Zwölf Fußfallfelder. So groß soll das neue Bergsteiger-Zentrum werden, das die Chinesen auf der tibetischen Seite des Mount Everest bauen wollen. Nach einem Bericht der staatlichen Zeitung „China Daily“ soll der Riesenkomplex im Ort Gangkar, auch bekannt als Old Tingri, bis zum Jahr 2019 fertiggestellt werden. Der Ort liegt ungefähr 60 Kilometer nordwestlich des Everest, auf der Anreiseroute der Expeditionen zum höchsten Berg der Erde. Das Bergsteiger-Zentrum werde mehr als 100 Millionen Yuan (13,7 Millionen Euro) kosten, so die „China Daily“. Geplant seien unter anderem Quartiere und Restaurants für Bergsteiger, ein Landeplatz für Hubschrauberrettungsflüge, Büros für Expeditionsveranstalter, Werkstätten für Autos, Motorräder und Fahrräder sowie ein Bergsteiger-Museum. Die Bergsteiger-Szene diskutiert in den sozialen Netzwerken heftig über das Projekt. Einige sehen darin nicht weniger als den Untergang des Abenteuers am Everest. Die Nordseite des Everest werde sich „in ein chinesisches Disneyland verwandeln“, meint einer. Ein anderer glaubt, dass ein Sessellift auf den Gipfel nur noch eine Frage der Zeit sei. Dominik Müller, Chef des deutschen Expeditionsveranstalter Amical Alpin, kann die Aufregung nicht nachvollziehen.
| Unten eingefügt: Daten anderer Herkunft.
(** The bulk insert can only fail on a missing reference: a user, role or
    tenant that does not exist. *)
Lemma insert_users_for_role_total now rid tid uids t :
  (∀ uid, uid ∈ uids → ref_ok t (RefUser uid)) → ref_ok t (RefRole rid) → ref_ok t (RefTenant tid) →
  ∃ t', insert_users_for_role now rid tid uids t = inl t'.
Proof.
  intros Hu Hr Ht. revert t Hu Hr Ht. induction uids as [|uid uids IH]; intros t Hu Hr Ht; simpl; eauto.
  destruct (insert_user_tenant_role _ _ _ _ _) as [t1|c] eqn:Hi.
  - apply insert_user_tenant_role_inv in Hi as (-> & _). apply IH; [|done..].
    intros u ?. apply Hu. set_solver.
  - unfold insert_user_tenant_role in Hi. destruct (user_tenant_roles t !! _).
    + injection Hi as <-. apply IH; [|done..]. intros u ?. apply Hu. set_solver.
    + rewrite decide_True in Hi; [done|]. split_and!; [|done..]. apply Hu. set_solver.
Qed.

Lemma insert_users_for_role_missing now rid tid uids t uid :
  uid ∈ uids → ¬ ref_ok t (RefUser uid) → db_ok t →
  ∃ c, insert_users_for_role now rid tid uids t = inr c.
Proof.
  intros Hin Hno Hok. destruct (insert_users_for_role now rid tid uids t) as [t'|c] eqn:Hi; [|eauto].
  exfalso. pose proof (insert_users_for_role_ok _ _ _ _ _ _ Hok Hi) as Hok'.
  apply insert_users_for_role_lookup in Hi as ([m ->] & Hs & _).
  destruct (ok_user_tenant_roles _ Hok' uid rid tid) as [Hu _]; [|done].
  apply Hs. right. eauto.
Qed.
Amical-Chef Müller: „Mehr Sicherheit“
„Da reden viele Leute mit, die die Situation auf der Nordseite gar nicht kennen“, schreibt mir Dominik. Im so genannten „Chinese Base Camp“ gebe es nur ein paar Teehäuser und „ein komplett heruntergekommenes Haus, in dem die lokalen Betreuer und Offiziere hausen müssen“. Noch wichtiger als der Punkt Infrastruktur sei die Frage der Sicherheit. Eine Bergrettung gebe es dort bisher nicht, so Müller. Da Flüge von Rettungshubschraubern auf der Nordseite verboten seien, müssten alle Höhenkranken und Unfallopfer von den Expeditionsärzten in Zelten versorgt und dann per Jeep aus dem Basislager gebracht werden. „Wenn nun dieses Bergsteiger-Zentrum tiefer als das Basislager gebaut wird, gibt es endlich die Möglichkeit, Höhenkranke, Verletzte und sonstige Kranke schnell vom Basislager in tiefere Lagen zu bringen und dort in ordentlichen Räumlichkeiten zu versorgen“, schreibt Dominik. „Unterm Strich wird dies die Qualität und vor allem die Sicherheit erhöhen und ist aus meiner Sicht zu begrüßen.“
Ähnlich äußerte sich Adrian Ballinger, Chef des US-Veranstalters Alpenglow Expeditions, schon vor Wochen auf Instagram: „Es ist doch gut zu wissen, dass ein schneller Abtransport möglich ist, wenn das Unerwartete geschieht. Es ist ein echter Schritt in der Verpflichtung Chinas/Tibets gegenüber dem Berg und der Bedeutung gut gemanagten Bergsteigens. Ich bin begeistert!“ Ballinger bietet seit 2015 nur noch Everest-Expeditionen über die Nordseite an.
Verkaufsschlager Everest
Kommerzielles Bergsteigen ist längst auch in China populär geworden. Große Expeditionsgruppen aus dem „Reich der Mitte“ tauchen nicht nur an den Achttausendern in Tibet auf – Billi Bierling berichtete im September vom Cho Oyu über eine tibetisch-chinesische Expedition mit etwa 150 (!) Mitgliedern – , sondern auch an den höchsten Bergen Nepals. Die Verantwortlichen in China haben erkannt, dass sich mit Bergtourismus und Bergsport Geld verdienen lässt, vor allem natürlich am höchsten aller Berge. Der Everest lässt sich – wie alle Prestigeberge weltweit – gut verkaufen, nicht nur im Westen und nicht nur an Bergsteiger. Schon 2005 sah ich chinesische Urlauber mit Atemmaske, die sich vom Kloster Rongbuk per Pferdekutsche zum Basislager bringen ließen. „Man kann das Rad nicht mehr zurückdrehen“, glaubt Amical-Chef Dominik Müller. „Durch die einfache und gute Erreichbarkeit des Basislagers wird es hier in Zukunft noch mehr Tagesausflügler geben.“ Bleibt die Frage, ob ein Bergsteiger-Zentrum in Everest-Nähe wirklich zwölf Fußballfelder groß sein muss.